AFS Restores
Following this mornings unplanned restart of one of the Forum SAN storage machines, various AFS volumes (where your files are stored) have been affected. We are bringing these back on-line a partition at a time. Unfortunately there is a delay as we check each partition for file system consistency, to make sure there’s been no corruption.
We are doing this manually so we can bring each partition and associated volumes back as they pass their checks. This means volumes will come back gradually for users, rather than having everyone wait until the last partition is checked.
However, the process of reattaching the checked partition, does mean a shortish break in access to the already recovered volumes, so please bear with us if your home directory has been recovered, but you find that every hour or so it seems to freeze for a couple of minutes while we reattach another recovered partition.
We are giving priority to user volumes first, followed by group volumes. Missing group volumes will affect web pages served from those areas.

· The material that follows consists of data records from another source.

(** The tree after the first [k] elements. *)
Definition extended {X : Type} (extend_by : Tree -> X -> Tree)
  (elements : list X) (tree : Tree) (k : nat) : Tree :=
  fold_left extend_by (firstn k elements) tree.

(** What [extend_tree_until] leaves behind: the first [applied] elements
    are in the tree and the iterator [it] is returned. *)
Inductive UntilOutcome {X : Type} (extend_by : Tree -> X -> Tree)
  (elements : list X) (tree : Tree) (max_haplotypes : nat)
  (it : nat) (result : Tree) : Prop :=
| never_reached :
    (forall k, 1 <= k <= List.length elements ->
               num_haplotypes (extended extend_by elements tree k) < max_haplotypes) ->
    result = extended extend_by elements tree (List.length elements) ->
    it = List.length elements ->
    UntilOutcome extend_by elements tree max_haplotypes it result
| reached_exactly (applied : nat) :
    1 <= applied <= List.length elements ->
    (forall k, 1 <= k < applied ->
               num_haplotypes (extended extend_by elements tree k) < max_haplotypes) ->
    result = extended extend_by elements tree applied ->
    num_haplotypes result = max_haplotypes ->
    it = applied ->
    UntilOutcome extend_by elements tree max_haplotypes it result
| overshot (applied : nat) :
    1 <= applied <= List.length elements ->
    (forall k, 1 <= k < applied ->
               num_haplotypes (extended extend_by elements tree k) < max_haplotypes) ->
    result = extended extend_by elements tree applied ->
    max_haplotypes < num_haplotypes result ->
    S it = applied ->
    UntilOutcome extend_by elements tree max_haplotypes it result.

Lemma extended_cons {X : Type} (extend_by : Tree -> X -> Tree) x rest tree k :
  extended extend_by (x :: rest) tree (S k) = extended extend_by rest (extend_by tree x) k.
Proof. reflexivity. Qed.

Lemma find_if_extending_stops {X : Type} (extend_by : Tree -> X -> Tree) max_haplotypes :
  forall elements tree,
    let found := find_if_extending extend_by max_haplotypes elements tree in
    (forall k, 1 <= k <= fst found -> k <= List.length elements ->
               num_haplotypes (extended extend_by elements tree k) < max_haplotypes)
    /\ ((fst found < List.length elements
         /\ snd found = extended extend_by elements tree (S (fst found))
         /\ max_haplotypes <= num_haplotypes (snd found))
        \/ (fst found = List.length elements
            /\ snd found = extended extend_by elements tree (List.length elements))).
Proof.
  induction elements as [|x rest IH]; intros tree.
  - simpl. split; [intros k Hk; lia | right; split; reflexivity].
  - cbn [find_if_extending]. cbv zeta.
    destruct (Nat.leb_spec max_haplotypes (num_haplotypes (extend_by tree x))) as [Hr|Hr].
    + cbn [fst snd]. split; [intros k Hk; lia|].
      left. repeat split; [simpl; lia | assumption].
    + specialize (IH (extend_by tree x)). cbv zeta in IH. destruct IH as [Hmin Hend].
      cbn [fst snd]. split.
      * intros [|[|k]] Hk Hlen; [lia | exact Hr |].
        rewrite extended_cons. apply Hmin; simpl in Hlen; lia.
      * destruct Hend as [(Hlt & Hres & Hmax)|(Hit & Hres)].
        -- left. rewrite extended_cons. repeat split; [simpl; lia | assumption ..].
        -- right. cbn [List.length]. rewrite extended_cons. split; [lia | assumption].
Qed.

Apologies for the prolonged recovery, but we’re going as fast as we dare.
Neil
Update: A report explaining the actions that caused the unplanned break in service, and the steps to restore the data is available at https://wiki.inf.ed.ac.uk/twiki/pub/DICE/ServicesUnit/incident-report-10-11-11.pdf
squonk: vicepe – vicepl
crocotta: vicepe – vicepm
bunyip: vicepe – vicepl
cameleopard: vicepd – vicepf, viceph
A bit terse and poor formatting, but FYI volumes still affected.
# user group
bunyip 0 116
cameleopard 0 24
crocotta 384 3
squonk 647 1
Partitions still to be remounted:
squonk: vicep f, g, h
crocotta: vicep g, h, i, j
bunyip: vicep e, f, g, h, i, j, k, l
cameleopard: vicep d, e, f
Volumes still affected:
#----- user group
bunyip 0 116
cameleopard 0 13
crocotta 0 3
squonk 519 1
Out of a total of 5336 user volumes and 386 group volumes
Partitions still to be remounted:
squonk: vicep g*, h
crocotta: vicep g, i*, j
bunyip: vicep f*, g, h, i, j, k, l
cameleopard: vicep e, f*
* indicates the volume being checked, and so the next ones back. Unfortunately the ones left to check are 0.5TB or 1TB partitions, so take the longest to check.
# user group
bunyip 0 93
cameleopard 0 13
crocotta 0 3
squonk 519 1
All user volumes are now back. Some 70 group areas on:
bunyip vicep g, h, i, j, k, l
cameleopard vicep e
are still being checked, and then restored.
All files partitions and volumes have been restored. If you are still having problems, please contact support.